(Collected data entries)
(** Once every tile of a context is committed its drain goes through: the
    request is accepted, [progress] at its ready cycle or later reports it,
    and the context can then be released. *)
Theorem drain_lifecycle h s slot tg now :
  run h s -> Z.of_nat (length h) + 3 < 2 ^ 64 -> 0 <= slot -> is_u64 now ->
  matches slot tg (contexts_ s) = true ->
  draining ((contexts_ s).[slot]) = false ->
  expectedKeyTile ((contexts_ s).[slot]) = keyTiles ((contexts_ s).[slot]) ->
  exists id ready s1, requestDrain slot tg now true s = (Some (id, ready), s1) /\
    forall later, ready <= later ->
      Exists (fun c => c_id c = id /\ c_drain c = true /\ c_ok c = true) (progress later s1).1 /\
      (release slot tg (progress later s1).2).1 = true.
Proof.
  intros R Hl Hs Hnow Hm Hd Ht. pose proof (run_inv h s R ltac:(lia)) as I.
  destruct (drain_accepted h s slot tg now I Hs Hm Hd Ht)
    as (p & s1 & E & Ep & Hdr & Hpid & Hfree & Hm1 & Hd1).
  exists (nextId_ s), (p_readyCycle p), s1. split; [done|]. intros later Hlater.
  assert (inv ((RequestDrain slot tg now true, RTicket (Some (nextId_ s, p_readyCycle p))) :: h) s1)
    as [Q1 _ _ _ _ _].
  { apply (exec_inv _ s); [done|lia|done|]. simpl. by rewrite E. }
  assert (due later (nextId_ s, p) = true) as Hdue by (unfold due; simpl; lia).
  unfold progress. pose proof (progress_loop_ok later (pending_ s1) [] _ _ Q1) as P.
  destruct (progress_loop _ _ _) as [[kept cs'] outs]. destruct P as (-> & _ & K & Hf). simpl. split.
  - rewrite Ep, filter_app, filter_cons, Hdue in Hf. simpl in Hf.
    apply Forall2_app_inv_l in Hf as (o1 & o2 & _ & Hf & ->).
    inversion Hf as [|? c ? ? (Hc & _ & _ & Hcd & Hok & _) _]; subst.
    apply Exists_app. right. constructor. simpl in *. split_and!; [congruence|congruence|done].
  - unfold release. cbn [contexts_ pending_ set_field].
    rewrite (keeps_matches _ _ slot tg K), Hm1. destruct K as [_ K].
    destruct (K slot) as (_ & _ & -> & _). rewrite Hd1. cbn [negb orb].
    destruct (hasPending _ _ _) eqn:Hp; [|done]. exfalso. unfold hasPending in Hp.
    apply existsb_exists in Hp as (item & Hin & Hc%andb_true_iff). destruct Hc as [Es%Z.eqb_eq _].
    apply list_elem_of_In, list_elem_of_filter in Hin as [Hnd Hin].
    rewrite Ep, elem_of_app, list_elem_of_singleton in Hin. destruct Hin as [Hin| ->]; [|congruence].
    by apply (proj1 (Forall_forall _ _) Hfree item Hin).
Qed.

Lemma covering_due slot seg now ps :
  Forall (fun item => p_slot item.2 = slot -> p_readyCycle item.2 <= now) ps ->
  covering slot seg (filter (fun item => due now item = false) ps) = [].
Proof.
  intros Hf. apply covering_nil, Forall_forall. intros item [Hd Hin]%list_elem_of_filter Es.
  pose proof (proj1 (Forall_forall _ _) Hf item Hin Es). unfold due in Hd. lia.
Qed.

Lemma Forall_all_at (P : Z -> Prop) (l : list Z) :
  (forall i, 0 <= i < Z.of_nat (length l) -> P (l.[i])) -> Forall P l.
Proof.
  intros H. apply Forall_lookup. intros i x Hi. pose proof (lookup_lt_Some _ _ _ Hi).
  specialize (H (Z.of_nat i) ltac:(lia)). rewrite Nat2Z.id in H.
  by rewrite (list_lookup_total_correct _ _ _ Hi) in H.
Qed.

Lemma count_committed_all l :
  Forall (fun x => x = 2) l -> count_committed l = Z.of_nat (length l).
Proof.
  unfold count_committed. induction 1 as [|x l -> _ IH]; [done|].
  rewrite filter_cons, decide_True by done. simpl. lia.
Qed.

(** A tile advances as soon as its last segment is written: if every
    segment of the current tile of a context has been submitted, then a
    [progress] that reaches the ready cycle of all its queued work moves the
    context to the next tile, with every segment free again. *)
Theorem tile_advances h s slot tg now :
  run h s -> Z.of_nat (length h) + 2 < 2 ^ 64 -> 0 <= slot ->
  matches slot tg (contexts_ s) = true ->
  (forall seg, 0 <= seg < kSegments -> (segmentState ((contexts_ s).[slot])).[seg] <> 0) ->
  Forall (fun item => p_slot item.2 = slot -> p_readyCycle item.2 <= now) (pending_ s) ->
  let c' := (contexts_ (progress now s).2).[slot] in
  expectedKeyTile c' = expectedKeyTile ((contexts_ s).[slot]) + 1 /\
  committedSegments c' = 0 /\
  forall seg, 0 <= seg < kSegments -> (segmentState c').[seg] = 0.
Proof.
  intros R Hl Hs Hm Hst Hdue. destruct (run_inv h s R Hl) as [Q _ _ _ _ _]. unfold progress.
  pose proof (progress_loop_ok now (pending_ s) [] _ _ Q) as P.
  destruct (progress_loop _ _ _) as [[kept cs'] outs]. destruct P as (-> & Q' & K & _).
  cbn [contexts_ set_field snd]. cbv zeta.
  destruct (queue_slot _ _ _ _ _ Q Hs Hm) as (_ & _ & _ & L).
  rewrite <- (keeps_matches _ _ _ _ K) in Hm.
  destruct (queue_slot _ _ _ _ _ Q' Hs Hm) as (_ & _ & _ & L').
  set (c := (contexts_ s).[slot]) in *. set (c' := cs'.[slot]) in *.
  assert (forall seg, 0 <= seg < kSegments ->
    Z.of_nat (length (contributions slot seg h)) = expectedKeyTile c + 1) as Hlen.
  { intros seg Hseg. specialize (Hst seg Hseg).
    destruct (lc_segments _ _ _ _ L seg Hseg) as [?|? ? cs0 _ _ _ -> Hn _|]; [done| |done].
    rewrite length_app. simpl. lia. }
  assert (forall seg, 0 <= seg < kSegments ->
    (segmentState c').[seg] = 0 /\ expectedKeyTile c' = expectedKeyTile c + 1 \/
    (segmentState c').[seg] = 2 /\ expectedKeyTile c' = expectedKeyTile c) as Hseg'.
  { intros seg Hseg. specialize (Hlen seg Hseg).
    pose proof (lc_segments _ _ _ _ L' seg Hseg) as St. rewrite app_nil_l, covering_due in St by done.
    destruct St as [? _ ? _|k p cs0 _ Hq|? _ ? _]; [left; lia|done|right; lia]. }
  destruct L' as [_ Lst' _ [Lc' Hc'] _ _ _].
  destruct (Hseg' 0 ltac:(done)) as [[_ He]|[_ He]].
  - assert (Forall (fun x => x = 0) (segmentState c')) as H0.
    { apply Forall_all_at. intros seg Hseg. destruct (Hseg' seg ltac:(lia)) as [[? _]|[_ ?]]; [done|lia]. }
    split_and!; [done|by rewrite Lc', count_committed_zero|].
    intros seg Hseg. apply (Forall_at (fun x => x = 0)); [done|lia].
  - exfalso. assert (count_committed (segmentState c') = Z.of_nat (length (segmentState c'))); [|lia].
    apply count_committed_all, Forall_all_at.
    intros seg Hseg. destruct (Hseg' seg ltac:(lia)) as [[_ ?]|[? _]]; [lia|done].
Qed.

(** ** The shared ports *)

(** A port that has served unit intervals, all over by cycle [next]; [n] is
    their number. *)
Record port_ok (iv : BusyIntervalUnion.t) (next n : Z) : Prop := {
  po_next : 0 <= next;
  po_start : BusyIntervalUnion.lastStart_ iv <= next;
  po_merged : BusyIntervalUnion.mergedEnd_ iv <= next;
  po_active : Forall (fun e => e <= next) (BusyIntervalUnion.activeEnds_ iv);
  po_exclusive : BusyIntervalUnion.maxConcurrency iv <= 1;
  po_union : BusyIntervalUnion.unionCycles iv = u64 n;
  po_operations : BusyIntervalUnion.operations iv = u64 n;
  po_empty : BusyIntervalUnion.hasInterval_ iv = false -> u64 n = 0
}.

Lemma pop_expired_all start q :
  Forall (fun e => e <= start) q -> BusyIntervalUnion.pop_expired start q = [].
Proof. induction 1 as [|e q He _ IH]; simpl; [done|]. by rewrite (proj2 (Z.leb_le _ _) He). Qed.

Ltac unfold_port :=
  unfold BusyIntervalUnion.maxConcurrency, BusyIntervalUnion.unionCycles,
    BusyIntervalUnion.operations; simpl.

Lemma port_add iv next n start :
  port_ok iv next n -> next <= start -> start + 1 < 2 ^ 64 ->
  let '(ok, iv') := BusyIntervalUnion.add start (start ⊞ 1) iv in
  ok = true /\ port_ok iv' (start + 1) (n + 1).
Proof.
  intros [Hn Hs Hm Ha Hx Hu Ho He] Hle Hlt. rewrite u64_small by (unfold is_u64; lia).
  assert (forall a, a = u64 n -> u64 (a + 1) = u64 (n + 1)) as H1.
  { intros a ->. apply u64_add_l. }
  assert (u64 (start + 1 - start) = 1) as E1.
  { replace (start + 1 - start) with 1 by lia. reflexivity. }
  unfold BusyIntervalUnion.add.
  rewrite pop_expired_all by (eapply Forall_impl; [exact Ha|]; simpl; lia).
  destruct iv as [hi fs ls me le uc ic mc op ae]. simpl in *. clear Ha.
  unfold BusyIntervalUnion.maxConcurrency, BusyIntervalUnion.unionCycles,
    BusyIntervalUnion.operations in *. simpl in *.
  rewrite (proj2 (Z.leb_gt (start + 1) start)), (proj2 (Z.ltb_ge start ls)), andb_false_r by lia.
  cbn [orb]. split; [reflexivity|].
  destruct hi; simpl.
  - destruct (Z.leb_spec start me) as [Hle'|Hgt].
    + rewrite (proj2 (Z.ltb_lt me _)) by lia. replace me with start by lia. rewrite E1.
      constructor; unfold_port; auto; try lia; try discriminate;
        apply Forall_singleton; lia.
    + rewrite E1. constructor; unfold_port; auto; try lia; try discriminate;
        apply Forall_singleton; lia.
  - specialize (He eq_refl). assert (u64 (n + 1) = 1) as E2.
    { rewrite <- u64_add_l, He. reflexivity. }
    rewrite E1. constructor; unfold_port; auto; try lia; try discriminate;
        apply Forall_singleton; lia.
Qed.

(** All the ports, no booking later than [B]; the three counts are the
    operations each port has served. *)
Record ports_ok (B nr nw na : Z) (p : Ports) : Prop := {
  ps_read : port_ok (readIntervals_ p) (nextReadCycle_ p) nr;
  ps_write : port_ok (writeIntervals_ p) (nextWriteCycle_ p) nw;
  ps_alu : port_ok (aluIntervals_ p) (nextAluCycle_ p) na;
  ps_next : nextReadCycle_ p <= B /\ nextWriteCycle_ p <= B /\ nextAluCycle_ p <= B;
  ps_banks : Forall (fun c => 0 <= c <= B) (bankReadyCycle_ p) /\
             Z.of_nat (length (bankReadyCycle_ p)) = kRows;
  ps_order : intervalOrderValid_ p = true
}.

Lemma use_read_ok B nr nw na p start :
  ports_ok B nr nw na p -> nextReadCycle_ p <= start -> start + 1 < 2 ^ 64 -> start + 1 <= B ->
  let p' := use_read start p in
  ports_ok B (nr + 1) nw na p' /\ nextAluCycle_ p' = nextAluCycle_ p /\
  nextWriteCycle_ p' = nextWriteCycle_ p /\ bankReadyCycle_ p' = bankReadyCycle_ p.
Proof.
  intros [R W A Nx Bk Or] Hn Hs HB. unfold use_read.
  pose proof (port_add _ _ _ start R Hn Hs) as P. destruct (BusyIntervalUnion.add _ _ _) as [ok iv].
  destruct P as [-> P]. cbv zeta. split; [|done].
  constructor; simpl; rewrite ?u64_small by (unfold is_u64; destruct R; lia); try done; lia.
Qed.

Lemma use_alu_ok B nr nw na p start :
  ports_ok B nr nw na p -> nextAluCycle_ p <= start -> start + 1 < 2 ^ 64 -> start + 1 <= B ->
  let p' := use_alu start p in
  ports_ok B nr nw (na + 1) p' /\ nextReadCycle_ p' = nextReadCycle_ p /\
  nextWriteCycle_ p' = nextWriteCycle_ p /\ bankReadyCycle_ p' = bankReadyCycle_ p.
Proof.
  intros [R W A Nx Bk Or] Hn Hs HB. unfold use_alu.
  pose proof (port_add _ _ _ start A Hn Hs) as P. destruct (BusyIntervalUnion.add _ _ _) as [ok iv].
  destruct P as [-> P]. cbv zeta. split; [|done].
  constructor; simpl; rewrite ?u64_small by (unfold is_u64; destruct A; lia); try done; lia.
Qed.

Lemma use_write_ok B nr nw na p start :
  ports_ok B nr nw na p -> nextWriteCycle_ p <= start -> start + 1 < 2 ^ 64 -> start + 1 <= B ->
  let p' := use_write start p in
  ports_ok B nr (nw + 1) na p' /\ nextWriteCycle_ p' = start + 1 /\
  bankReadyCycle_ p' = bankReadyCycle_ p.
Proof.
  intros [R W A Nx Bk Or] Hn Hs HB. unfold use_write.
  pose proof (port_add _ _ _ start W Hn Hs) as P. destruct (BusyIntervalUnion.add _ _ _) as [ok iv].
  destruct P as [-> P]. cbv zeta.
  assert (u64 (start + 1) = start + 1) as E by (apply u64_small; unfold is_u64; destruct W; lia).
  split; [|simpl; by rewrite E]. constructor; simpl; rewrite ?E; try done; lia.
Qed.

Lemma ports_ok_mono B B' nr nw na p : ports_ok B nr nw na p -> B <= B' -> ports_ok B' nr nw na p.
Proof.
  intros [R W A Nx Bk Or] HB. constructor; try done; [lia|].
  destruct Bk as [Bk Hl]. split; [|done]. apply (Forall_impl _ _ _ Bk). simpl. lia.
Qed.

(** The counters of waiting cycles play no part. *)
Lemma ports_ok_ext B nr nw na p p' :
  ports_ok B nr nw na p ->
  readIntervals_ p' = readIntervals_ p -> writeIntervals_ p' = writeIntervals_ p ->
  aluIntervals_ p' = aluIntervals_ p -> nextReadCycle_ p' = nextReadCycle_ p ->
  nextWriteCycle_ p' = nextWriteCycle_ p -> nextAluCycle_ p' = nextAluCycle_ p ->
  bankReadyCycle_ p' = bankReadyCycle_ p -> intervalOrderValid_ p' = intervalOrderValid_ p ->
  ports_ok B nr nw na p'.
Proof. intros [R W A Nx Bk Or] E1 E2 E3 E4 E5 E6 E7 E8. constructor; congruence. Qed.

Lemma bank_update B nr nw na p row c :
  ports_ok B nr nw na p -> 0 <= c <= B ->
  ports_ok B nr nw na (p <| bankReadyCycle_ := (bankReadyCycle_ p).[row := c] |>).
Proof. intros [R W A Nx [Bk Hl] Or] Hc. constructor; try done. simpl. rewrite length_insert.
  split; [by apply Forall_insert|done]. Qed.

Ltac same_ports H := apply (ports_ok_ext _ _ _ _ _ _ H); reflexivity.

(** The write back that ends every submission. *)
Lemma write_back B nr nw na p row cursor :
  ports_ok B nr nw na p -> 0 <= cursor < B -> nextWriteCycle_ p < B -> B < 2 ^ 64 ->
  let writeStart := Z.max cursor (nextWriteCycle_ p) in
  let p1 := p <| writeWaitCycles_ := writeWaitCycles_ p ⊞ (writeStart ⊟ cursor) |> in
  let p2 := use_write writeStart p1 in
  let p' := p2 <| bankReadyCycle_ := (bankReadyCycle_ p2).[row := writeStart ⊞ 1] |> in
  ports_ok B nr (nw + 1) na p' /\ writeStart ⊞ 1 = writeStart + 1 /\
  nextWriteCycle_ p' = writeStart + 1.
Proof.
  intros P Hc Hn HB. cbv zeta. set (writeStart := Z.max cursor (nextWriteCycle_ p)).
  assert (u64 (writeStart + 1) = writeStart + 1) as E by (apply u64_small; unfold is_u64; lia).
  set (p1 := p <| writeWaitCycles_ := _ |>).
  assert (ports_ok B nr nw na p1) as P1 by same_ports P.
  destruct (use_write_ok B nr nw na p1 writeStart P1) as (P2 & Hw & Hb); [unfold p1; simpl; lia|lia|lia|].
  split_and!; [|done|done]. apply bank_update; [done|]. lia.
Qed.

*Your goal*: Reproduce the lines of the entries above from the one with "segment of the" to the one with "(pending_ s) ->", both included, exactly and without any other line.

*Problem solution*:
    segment of the current tile of a context has been submitted, then a
    [progress] that reaches the ready cycle of all its queued work moves the
    context to the next tile, with every segment free again. *)
Theorem tile_advances h s slot tg now :
  run h s -> Z.of_nat (length h) + 2 < 2 ^ 64 -> 0 <= slot ->
  matches slot tg (contexts_ s) = true ->
  (forall seg, 0 <= seg < kSegments -> (segmentState ((contexts_ s).[slot])).[seg] <> 0) ->
  Forall (fun item => p_slot item.2 = slot -> p_readyCycle item.2 <= now) (pending_ s) ->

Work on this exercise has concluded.